Hi all,
I was hoping for some thoughts/comments based on my recent experience with LXC (not LXD or Incus).
I worked with LXC/LXD/Incus on various Ubuntu versions and Proxmox, and then decided to apply some of the experience to a Rocky Linux 9 host. I created a LXC image from a VM (for a variety of reasons I need a RHEL5 image), and I couldn’t get it to run on RL, it keeps failing with this error:
lxc-start centos5-base 20240924185128.959 NOTICE start - ../src/lxc/start.c:start:2194 - Exec'ing "/sbin/init"
lxc-start centos5-base 20240924185128.959 ERROR start - ../src/lxc/start.c:start:2197 - No such file or directory - Failed to exec "/sbin/init"
I first thought this was due to the image and the way I got it, so I decided to move the image to one of my Ubuntu 24.04 hosts (where I have running/working LXC images). To my surprise, it worked fine there.
After lots of browsing I got no closer to explaining this phenomenon, so I decided to ditch RL and try the same image on a fresh Ubuntu 24.04 host, but (also somewhat to my surprise) it failed on this Ubuntu host with the exact same error.
I can share the logs if anybody is interested in reading lines and lines of output, but I think the fundamental difference between the “working” and “non-working” hosts is expressed in this output in the log:
On the “working” host:
lxc-start centos5-base 20240924010944.124 INFO cgfsng - ../src/lxc/cgroups/cgfsng.c:unified_hierarchy_delegated:3467 - Permission denied - The cgroup.threads file is not writable, skipping unified hierarchy
On the “non-working” hosts:
lxc-start centos5-base 20240924183451.939 INFO cgfsng - ../src/lxc/cgroups/cgfsng.c:cgfsng_monitor_create:1391 - The monitor process uses "lxc.monitor.centos5-base" as cgroup
lxc-start centos5-base 20240924183451.939 ERROR cgfsng - ../src/lxc/cgroups/cgfsng.c:__cgfsng_delegate_controllers:3341 - Device or resource busy - Could not enable "+memory +pids" controllers in the unified cgroup 13
lxc-start centos5-base 20240924183451.947 INFO cgfsng - ../src/lxc/cgroups/cgfsng.c:cgfsng_payload_create:1499 - The container process uses "lxc.payload.centos5-base" as inner and "lxc.payload.centos5-base" as limit cgroup
My conclusion - for some reason it works on the host where the unified hierarchy is not enabled/detected/used (per the permission error). Which makes somewhat sense since older kernels don’t work (right) on “pure” cgroup2 machines (at least that’s what I gathered from various other/older posts). I have a hard time keeping all the terminology straight in my head so that may not be correct in any way though.

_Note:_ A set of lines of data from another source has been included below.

(** The second phase of a round, along [turn_rel]. *)
Lemma conclude_round_rel (sd : bool) (ts : TurnState) (rs : RoundState) (w : W) :
  turn_rel ts (events (conclude_round sd (ts, rs) w))
           (state_after (outcome (conclude_round sd (ts, rs) w))).
Proof.
  assert (Hflat : requests_extend (rollingMessages ts)
                    [EvConsole Warn (lit "[ServerLLM][NoStreamData]");
                     EvFetch (flat_request sd (rollingMessages ts))]).
  { intros rq [H|[H|[]]]; [discriminate|]. injection H as <-.
    exists []. rewrite flat_request_messages, app_nil_r.
    split; [reflexivity | constructor]. }
  assert (Hsame : exists added : list ChatMessage,
             rollingMessages ts = rollingMessages ts ++ added
             /\ Forall is_appended added).
  { exists []. rewrite app_nil_r. split; [reflexivity | constructor]. }
  unfold conclude_round.
  destruct (encounteredToolCall rs).
  - cbn. split; [apply trace_ok_nil|]. split; [intros rq []|].
    close_rel.
    exists [nudge]. split; [reflexivity|]. constructor; [right; reflexivity | constructor].
  - rewrite andb_true_r.
    destruct (Nat.eqb (streamedCharsThisRound rs) 0).
    + unfold flat_fallback. run_act.
      destruct (fetch_llm w (flat_request sd (rollingMessages ts)))
        as [w1 [flatResponse|message]]; cbv beta iota zeta.
      2:{ cbn. split; [apply trace_ok_plain; reflexivity|]. split; [exact Hflat | exact I]. }
      destruct (resp_ok flatResponse); cbv beta iota zeta.
      * destruct (resp_json flatResponse) as [json|message]; cbv beta iota zeta.
        2:{ cbn. split; [apply trace_ok_plain; reflexivity|].
            split; [exact Hflat | exact I]. }
        destruct (truthy (flat_content json)); cbv beta iota zeta.
        -- destruct onToken eqn:Htok; cbn.
           ++ split; [|split].
              ** unfold trace_ok. cbn. repeat split; auto; try congruence.
                 destruct onToolCall; reflexivity.
              ** intros rq [H|[H|[H|[]]]]; try discriminate.
                 apply Hflat. right. left. exact H.
              ** close_rel.
           ++ split; [apply trace_ok_plain; reflexivity|]. split; [exact Hflat|].
              close_rel.
        -- cbn. split; [apply trace_ok_plain; reflexivity|]. split; [exact Hflat|].
           close_rel.
      * cbn. split; [apply trace_ok_plain; reflexivity|]. split.
        -- intros rq [H|[H|[H|[]]]]; try discriminate.
           apply Hflat. right. left. exact H.
        -- close_rel.
    + cbn. split; [apply trace_ok_nil|]. split; [intros rq []|].
      close_rel.
Qed.

Lemma turn_rel_first (ts : TurnState) (rq : Request) :
  requests_extend (rollingMessages ts) [EvFetch rq] ->
  turn_rel ts [EvFetch rq] (Ok ts).
Proof.
  intros H. split; [apply trace_ok_plain; reflexivity|]. split; [exact H|].
  close_rel. exists []. rewrite app_nil_r. split; [reflexivity | constructor].
Qed.

Lemma run_round_rel (ts : TurnState) (w : W) :
  turn_rel ts (events (run_round ts w)) (state_after (outcome (run_round ts w))).
Proof.
  rewrite run_round_unfold.
  destruct (stream_round_rel ts w) as (mid & Hev & Hout).
  pose proof (stream_round_spec ts w) as (mid' & Hev' & Hout').
  assert (Hfetch : requests_extend (rollingMessages ts)
                     [EvFetch (stream_request (haveToolResults ts || llm_disable_tools w)
                                              (rollingMessages ts))]).
  { intros rq [H|[]]. injection H as <-.
    exists []. rewrite stream_request_messages, app_nil_r.
    split; [reflexivity | constructor]. }
  destruct (stream_round ts w) as [[w1 e1] [[sd' [ts1 rs1]]|message]];
    cbn [events outcome fst snd] in *.
  2:{ rewrite Hev' in Hev. injection Hev as <-. subst e1.
      destruct Hout as (Hk & _). destruct Hout' as (Hq & _).
      apply (turn_rel_trans ts [_] ts mid' _ (turn_rel_first _ _ Hfetch)).
      split; [exact Hk|]. split; [|exact I].
      apply requests_extend_plain_free, Hq. }
  rewrite Hev' in Hev. injection Hev as <-. subst e1.
  destruct Hout as (-> & Hk & Hg). destruct Hout' as (_ & Hq & _).
  cbn [fst snd] in *.
  pose proof (conclude_round_rel (haveToolResults ts || llm_disable_tools w)
                                 ts1 rs1 w1) as Hc.
  destruct (conclude_round _ (ts1, rs1) w1) as [[w2 e2] o2].
  cbn [events outcome world fst snd] in *.
  apply (turn_rel_trans ts [_] ts (mid' ++ e2) _ (turn_rel_first _ _ Hfetch)).
  apply (turn_rel_trans ts mid' ts1 e2 _); [|exact Hc].
  split; [exact Hk|]. split; [apply requests_extend_plain_free, Hq|].
  destruct Hg as (Hf & Hm & Hh & Ha). repeat split; auto.
  exists (tool_messages mid'). split; [exact Hm|].
  apply tool_messages_no_fetch, Hk.
Qed.

Lemma rounds_loop_rel (fuel : nat) :
  forall ts w,
    turn_rel ts (events (rounds_loop fuel ts w)) (outcome (rounds_loop fuel ts w)).
Proof.
  induction fuel as [|fuel IH]; intros ts w; rewrite rounds_loop_unfold;
    destruct (Nat.ltb (rounds ts) maxRounds);
    try apply turn_rel_refl.
  unfold bind.
  pose proof (run_round_rel ts w) as Hround.
  destruct (run_round ts w) as [[w1 e1] [[ts'|ts']|message]];
    cbn [events outcome state_after state_of fst snd] in *.
  - specialize (IH ts' w1).
    destruct (rounds_loop fuel ts' w1) as [[w2 e2] o2].
    cbn [events outcome fst snd] in *.
    eapply turn_rel_trans; eassumption.
  - unfold ret. cbn [events outcome fst snd]. rewrite app_nil_r. exact Hround.
  - exact Hround.
Qed.

Lemma run_turn_rel (messages : list Message) (w : W) :
  turn_rel (initial_state messages) (events (run_turn messages w))
           (outcome (run_turn messages w)).
Proof. apply rounds_loop_rel. Qed.
(** The capability invocation of an endpoint fails: the last provider the
    handler has to call before it may record the result throws, whenever
    the handler gets as far as calling it. *)
Definition provider_error (e : endpoint) (sv : services) (req : request)
  : Prop :=
  match e with
  | GenerateArticle =>
      is_error (chat_completion sv (body_prompt (req_body req))
                  (body_length (req_body req)))
  | GenerateBlogTitle =>
      is_error (chat_completion sv (body_prompt (req_body req)) 100)
  | GenerateImage =>
      forall data, text_to_image sv (body_prompt (req_body req)) = inr data ->
        is_error (cloudinary_upload sv
                    ("data:image/png;base64," +:+ base64 sv data) false)
  | RemoveImageBackground =>
      forall f, file req = Some f ->
        is_error (cloudinary_upload sv (path f) true)
  | RemoveImageObject =>
      forall f, file req = Some f ->
        is_error (cloudinary_upload sv (path f) false)
  | ResumeReview =>
      forall f buffer text, file req = Some f ->
        readFileSync sv (path f) = inr buffer ->
        pdf sv buffer = inr text ->
        is_error (chat_completion sv (review_prompt text) 1000)
  end.

(** Nothing was appended to the ledger and nothing was written to the
    identity provider. *)
Definition uncommitted (w w' : world) : Prop :=
  creations w' = creations w /\ next_id w' = next_id w /\ clerk w' = clerk w.

(** The counter of a user as the gate sees it: a missing key counts as 0,
    which is also what [auth] makes of it. *)
Definition counter (w : world) (uid : string) : Z :=
  default 0 (stored_free_usage w uid).

(** Nothing fails while an article request is served: the identity provider
    and the store accept their calls and the text provider answers. *)
Definition succeeds (sv : services) (r : incoming) : Prop :=
  getUser_fault sv = None
  /\ updateUserMetadata_fault sv = None
  /\ insert_fault sv = None
  /\ ~ is_error (chat_completion sv (body_prompt (req_body r))
                   (body_length (req_body r))).

(** A request of user [uid], who is on the free plan, that meets no
    failure. *)
Definition free_request (uid : string) (x : services * incoming) : Prop :=
  userId (snd x) = uid /\ has_premium (snd x) = false
  /\ succeeds (fst x) (snd x).

(** The row the handler takes from [SELECT ... WHERE id = i]: the first
    one returned, if any. *)
Definition find_creation (i : Z) (w : world) : option creation :=
  head (filter (fun c => creation_id c = i) (creations w)).

(** The store answers the handler's two statements and reads the literal
    built from [l] back as the array [l]. *)
Definition faithful (sv : services) (l : list string) : Prop :=
  select_fault sv = None /\ update_fault sv = None
  /\ text_array sv (formattedArray l) = l.

Definition liked : json := json_with_message true "Creation liked".

Definition disliked : json := json_with_message true "Creation disliked".

(** The likes after one toggle by [u], and after two. *)
Definition once (u : string) (l : list string) : list string :=
  fst (toggled u l).

Definition twice (u : string) (l : list string) : list string :=
  once u (once u l).

(** A user id that needs no quoting in the literal, for the reference
    store: not empty and without a comma. *)
Fixpoint comma_free (s : string) : bool :=
  match s with
  | "" => true
  | String c rest => negb (Ascii.eqb c ","%char) && comma_free rest
  end.

Definition plain_id (s : string) : Prop :=
  s <> "" /\ comma_free s = true.

(** ** The listings (server/controllers/userController.js)

    The two listing handlers answer [{success: true, creations}] or, from
    the [catch], [{success: false, message}]. *)
Record listing := {
  listing_success : bool;
  listing_creations : option (list creation);
  listing_message : option string
}.

(** Modelled from the spec: the [created_at] column is not in the
    repository.  By section 3 it is stamped at insert time and only used for
    ordering; rows are kept here in the order of their insertion, so
    [ORDER BY created_at DESC] is that order reversed. *)
Definition newest_first (rows : list creation) : list creation :=
  reverse rows.
Lemma Start_bounded_in_flight_witness :
  reachable worker1 ["a.com"; "b.xx"] final_ab /\
  in_flight final_ab <= 1 /\ concurrencies final_ab = 0.
Proof.
  assert (reachable worker1 ["a.com"; "b.xx"] final_ab) as Hreach.
  { apply (run_sound worker1 schedule_ab). vm_compute. reflexivity. }
  split; [exact Hreach |].
  destruct (Start_bounded_in_flight worker1 ["a.com"; "b.xx"] final_ab Hreach)
    as (Hle & _ & _ & Hret).
  split; [exact Hle |]. exact (proj1 (Hret eq_refl)).
Defined.

(** C4. A domain whose top-level label is not a key of the directory
    gets the outcome No RDAP server found with the domain as given; the
    goroutine goes from the directory lookup to the send without
    calling [queryRdap], so no URL is requested. *)
Theorem lookup_no_provider worker get domain label :
  topdomain domain = Some label ->
  rdapLookupMap worker !! label = None ->
  task_begin worker domain =
    Some (Emit {| Domain := domain; Message := "No RDAP server found"; Result := None |}) /\
  lookup worker get domain =
    Some ({| Domain := domain; Message := "No RDAP server found"; Result := None |}, []).
Proof.
  intros Htop Hmap. unfold lookup.
  by rewrite (task_begin_miss _ _ _ Htop Hmap).
Qed.
Definition apply_op (h : aheap) (c : FFmpegCommand) (o : op) : aheap * FFmpegCommand :=
  let app := AppendArgs growslice h c in
  match o with
  | OAppendArgs xs => app xs
  | OHideBanner => app ["-hide_banner"]
  | OLogLevel level => app ["-v"; level]
  | OInput path => app ["-i"; path]
  | OOverwrite on => Overwrite growslice h c on
  | OOutput path => app [path]
  | OVideoCodec codec => app ["-c:v"; codec]
  | OAudioCodec codec => app ["-c:a"; codec]
  | OCopyVideo => app ["-c:v"; "copy"]
  | OCopyAudio => app ["-c:a"; "copy"]
  | OCRF v => app ["-crf"; itoa v]
  | OPreset p => app ["-preset"; p]
  | OTune t => app ["-tune"; t]
  | OMovFlagsFastStart => app ["-movflags"; "+faststart"]
  | OMap spec => app ["-map"; spec]
  | OScale w hgt => app ["-vf"; "scale=" ++ itoa w ++ ":" ++ itoa hgt]
  | OFPS fps => app ["-r"; fps]
  | OStartAt s => app ["-ss"; s]
  end%string.

Fixpoint apply_ops (h : aheap) (c : FFmpegCommand) (os : list op) : aheap * FFmpegCommand :=
  match os with
  | [] => (h, c)
  | o :: rest => let '(h1, c1) := apply_op h c o in apply_ops h1 c1 rest
  end.

End Ops.

(** A builder whose backing array is allocated (every Go value is). *)
Definition wf_slice (h : aheap) (s : slice) : Prop :=
  match sarr s with
  | None => slen s = 0%nat /\ scap s = 0%nat
  | Some l => exists a, h !! l = Some a /\ length a = scap s /\ (slen s <= scap s)%nat
  end.

End Command.

(** ** More of the Go standard library used by the repository:
    [strings.Split] on a one-byte separator, [strings.Fields],
    [strings.Contains], [strings.ReplaceAll] with a one-byte [old], and
    the value [strconv.ParseInt(s, 10, 64)] returns next to its error. *)

Module GoText.

Definition LF : ascii := "010"%char.
Definition CR : ascii := "013"%char.
Definition DQ : ascii := "034"%char.

(** [strings.Split(s, sep)] for a one-byte [sep]: at least one element. *)
Fixpoint Split (s : string) (sep : ascii) : list string :=
  match s with
  | EmptyString => [EmptyString]
  | String c r =>
      if Ascii.eqb c sep then EmptyString :: Split r sep
      else match Split r sep with
           | x :: xs => String c x :: xs
           | [] => [String c EmptyString]
           end
  end.

(** Close the field under construction. *)
Definition flush (cur : list ascii) (rest : list (list ascii)) : list (list ascii) :=
  match cur with
  | [] => rest
  | _ => cur :: rest
  end.

(** [strings.Fields]: the maximal runs of non-space runes; the space
    runes are those [TrimSpace] removes. *)
Fixpoint fields_acc (cur : list ascii) (l : list ascii) : list (list ascii) :=
  match l with
  | [] => flush cur []
  | c :: r =>
      if is_ascii_space c then flush cur (fields_acc [] r) else
      match r with
      | d :: r2 =>
          if two_space c d then flush cur (fields_acc [] r2) else
          match r2 with
          | e :: r3 =>
              if three_space c d e then flush cur (fields_acc [] r3)
              else fields_acc (cur ++ [c]) r
          | [] => fields_acc (cur ++ [c]) r
          end
      | [] => fields_acc (cur ++ [c]) r
      end
  end.

Definition Fields (s : string) : list string :=
  map string_of_list_ascii (fields_acc [] (list_ascii_of_string s)).

(** [strings.Contains(s, sub)] *)
Fixpoint Contains (s sub : string) : bool :=
  (String.prefix sub s ||
   match s with
   | EmptyString => false
   | String _ r => Contains r sub
   end)%bool.

(** [strings.ReplaceAll(s, old, new)] for a one-byte [old], the only form
    the repository uses: every occurrence, left to right, and the
    inserted text is not scanned again. *)
Fixpoint ReplaceAll (s : string) (old : ascii) (new : string) : string :=
  match s with
  | EmptyString => EmptyString
  | String c r =>
      if Ascii.eqb c old then new ++ ReplaceAll r old new
      else String c (ReplaceAll r old new)
  end.

End GoText.

Module StrConvGo.

Inductive num_err := ErrSyntax | ErrRange.

Definition maxUint64 : Z := 2 ^ 64 - 1.

(** [cutoff] of [ParseUint] for base 10: the smallest [n] with
    [n * 10] overflowing. *)
Definition cutoff10 : Z := maxUint64 / 10 + 1.

(** The digit loop of [strconv.ParseUint(s, 10, 64)]. *)
Fixpoint parse_uint_loop (n : Z) (s : string) : Z * option num_err :=
  match s with
  | EmptyString => (n, None)
  | String c r =>
      match digit c with
      | None => (0, Some ErrSyntax)
      | Some d =>
          if cutoff10 <=? n then (maxUint64, Some ErrRange) else
          let n1 := n * 10 + d in
          if maxUint64 <? n1 then (maxUint64, Some ErrRange)
          else parse_uint_loop n1 r
      end
  end.

(** [strconv.ParseUint(s, 10, 64)]: value and error. *)
Definition ParseUint10 (s : string) : Z * option num_err :=
  match s with
  | EmptyString => (0, Some ErrSyntax)
  | _ => parse_uint_loop 0 s
  end.

(** [strconv.ParseInt(s, 10, 64)]: value and error. On [ErrRange] the
    value is the bound of the sign's side; on [ErrSyntax] it is 0. *)
Definition ParseInt64 (s : string) : Z * option num_err :=
  match s with
  | EmptyString => (0, Some ErrSyntax)
  | _ =>
    let '(neg, t) :=
      match s with
      | String "+" t => (false, t)
      | String "-" t => (true, t)
      | _ => (false, s)
      end in
    let '(un, e) := ParseUint10 t in
    match e with
    | Some ErrSyntax => (0, Some ErrSyntax)
    | _ =>
      if negb neg && (2 ^ 63 <=? un) then (2 ^ 63 - 1, Some ErrRange)
      else if neg && (2 ^ 63 <? un) then (- 2 ^ 63, Some ErrRange)
      else ((if neg then - un else un), e)
    end
  end.

End StrConvGo.

Import GoText StrConvGo.

(** ** The version banner parsers ([parseFFmpegVersion],
    src/unnamed/part_000; [parseFFProbeVersion], src/media/ffprobe/media.go)

    [strings.ToLower] is left abstract: the statements hold for any
    case mapping. *)

Module Versions.

Section Versions.
Variable ToLower : string -> string.

(** [for i := 0; i < len(parts)-1; i++ { if ToLower(parts[i]) == "version"
    { return parts[i+1] } }; return ""] *)
Fixpoint version_after (parts : list string) : string :=
  match parts with
  | a :: ((b :: _) as rest) =>
      if String.eqb (ToLower a) "version" then b else version_after rest
  | _ => EmptyString
  end.

(** [lines[0]] of [strings.Split(s, "\n")] (never empty). *)
Definition first_line (s : string) : string :=
  match Split s LF with
  | l :: _ => l
  | [] => EmptyString
  end.

Definition parseFFmpegVersion (s : string) : string :=
  let first := TrimSpace (first_line s) in
  version_after (Fields first).

Definition parseFFProbeVersion (s : string) : string :=
  let origFirst := TrimSpace (first_line s) in
  let first := ToLower origFirst in
  if negb (Contains first "ffprobe version") then EmptyString else
  version_after (Fields origFirst).

End Versions.

(** [minDuration] (both packages) *)
Definition minDuration (a b : Z) : Z := if a <=? b then a else b.

End Versions.

(** ** Command presets (src/media/ffmpeg/preset.go) *)

Module Presets.
Import Command.

Section Presets.
Variable growslice : nat -> nat -> nat.

(** [NewFFmpegCommand().op1().op2()...] *)
Definition build (h : aheap) (os : list op) : aheap * FFmpegCommand :=
  let '(h1, c) := NewFFmpegCommand h in apply_ops growslice h1 c os.

Definition PresetTranscodeMP4H264AAC (h : aheap) (input output : string) (crf : Z)
    (preset : string) : aheap * FFmpegCommand :=
  let crf := if crf <=? 0 then 23 else crf in
  let preset := if String.eqb preset "" then "medium"%string else preset in
  build h [OHideBanner; OLogLevel "error"; OInput input; OVideoCodec "libx264";
           OAudioCodec "aac"; OCRF crf; OPreset preset; OMovFlagsFastStart;
           OOutput output]%string.

Definition PresetRemux (h : aheap) (input output : string) : aheap * FFmpegCommand :=
  build h [OHideBanner; OLogLevel "error"; OInput input; OCopyVideo; OCopyAudio;
           OOutput output]%string.

Definition PresetExtractAAC (h : aheap) (input output bitrate : string)
    : aheap * FFmpegCommand :=
  let bitrate := if String.eqb bitrate "" then "128k"%string else bitrate in
  build h [OHideBanner; OLogLevel "error"; OInput input; OAppendArgs ["-vn"];
           OAudioCodec "aac"; OAppendArgs ["-b:a"; bitrate]; OOutput output]%string.

(** [fmt.Sprintf("%.3f", x)], left abstract. *)
Variable Sprintf3f : float -> string.

Definition PresetSnapshot (h : aheap) (input output : string) (atSeconds : float)
    : aheap * FFmpegCommand :=
  build h [OHideBanner; OLogLevel "error"; OAppendArgs ["-ss"; Sprintf3f atSeconds];
           OInput input; OAppendArgs ["-frames:v"; "1"]; OOutput output]%string.

End Presets.

End Presets.

(** ** [Probe], [ProbeSafe], [FirstVideo], [FirstAudio]
    (src/media/ffprobe/media.go) *)

Module FFProbe.
Import Ready Run.

Record Stream := mkStream {
  Index : Z;
  CodecName : string;
  CodecLongName : string;
  CodecType : string;
  Profile : string;
  CodecTagString : string;
  CodecTimeBase : string;
  Width : Z;
  Height : Z;
  PixFmt : string;
  RFrameRate : string;
  AvgFrameRate : string;
  TimeBase : string;
  BitRate : string;
  SampleRate : string;
  Channels : Z;
  ChannelLayout : string;
  Duration : string;
  Disposition : option positive;   (* map reference *)
  Tags : option positive           (* map reference *)
}.

Module Fmt.
Record Format := mkFormat {
  Filename : string;
  NbStreams : Z;
  NbPrograms : Z;
  FormatName : string;
  FormatLongName : string;
  StartTime : string;
  Duration : string;
  Size : string;
  BitRate : string;
  ProbeScore : Z;
  Tags : option positive
}.
End Fmt.

Record FFProbeJSON := mkFFProbeJSON { Streams : list Stream; Format : Fmt.Format }.

(** [for i := range p.Streams { if p.Streams[i].CodecType == ty { return
    &p.Streams[i] } }; return nil]; [Some i] is the pointer to element [i]. *)
Fixpoint first_index (ty : string) (l : list Stream) : option nat :=
  match l with
  | [] => None
  | s :: r => if String.eqb (CodecType s) ty then Some 0%nat else option_map S (first_index ty r)
  end.

Definition FirstVideo (p : FFProbeJSON) : option nat := first_index "video" (Streams p).
Definition FirstAudio (p : FFProbeJSON) : option nat := first_index "audio" (Streams p).

(** What [cmd.Output()] returns. *)
Inductive output_result :=
  | OutOk (stdout : string)
  | OutExitError (detail stderr : string)   (* [*exec.ExitError] *)
  | OutOtherError (detail : string).

Inductive probe_error :=
  | PReady (e : check_err)
  | PFailed (detail stderr : string)        (* "ffprobe failed: %w; stderr=%s" *)
  | PTimedOut (timeout : Z)                 (* "ffprobe timed out after %s" *)
  | PExecError (detail : string)            (* "ffprobe exec error: %w" *)
  | PParseError (msg : string).             (* "parse ffprobe json: %w" *)

(** The world during one [Probe]: the readiness result, the output of
    the subprocess, and [cctx.Err()] when the output error is examined. *)
Record probe_env := mkProbeEnv {
  pe_ready : option check_err;
  pe_output : output_result;
  pe_ctx : option ctx_err
}.

Definition second : Z := 1000000000.

(** [timeout := t.Timeout; if timeout <= 0 { timeout = 15 * time.Second }] *)
Definition Probe_timeout (t : Z) : Z := if t <=? 0 then 15 * second else t.

Definition Probe_args (input : string) : list string :=
  ["-v"; "error"; "-hide_banner"; "-show_format"; "-show_streams"; "-of"; "json"; input]%string.

Section ProbeSection.
(** [json.Unmarshal] into [FFProbeJSON]; [inl] is the error. *)
Variable Unmarshal : string -> string + FFProbeJSON.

What I want to ask about and have comments on is:
- What can I look for on my “working” machine that would cause the “Permission denied” error above? My browsing to date hasn’t given me many clues to go by.
- What tricks are there to ascertain if a host is running cgroup1, cgroup2, or some combination of the two? I assume my RL and “fresh” Ubuntu 24 hosts are cgroup2, and my “working” host is either cgroup1 or some combination of the two, I just don’t know how to tell the difference?
Any thoughts on how to assess the state of these hosts with respect to the “cgroup-ness” would be appreciated.
Thanks!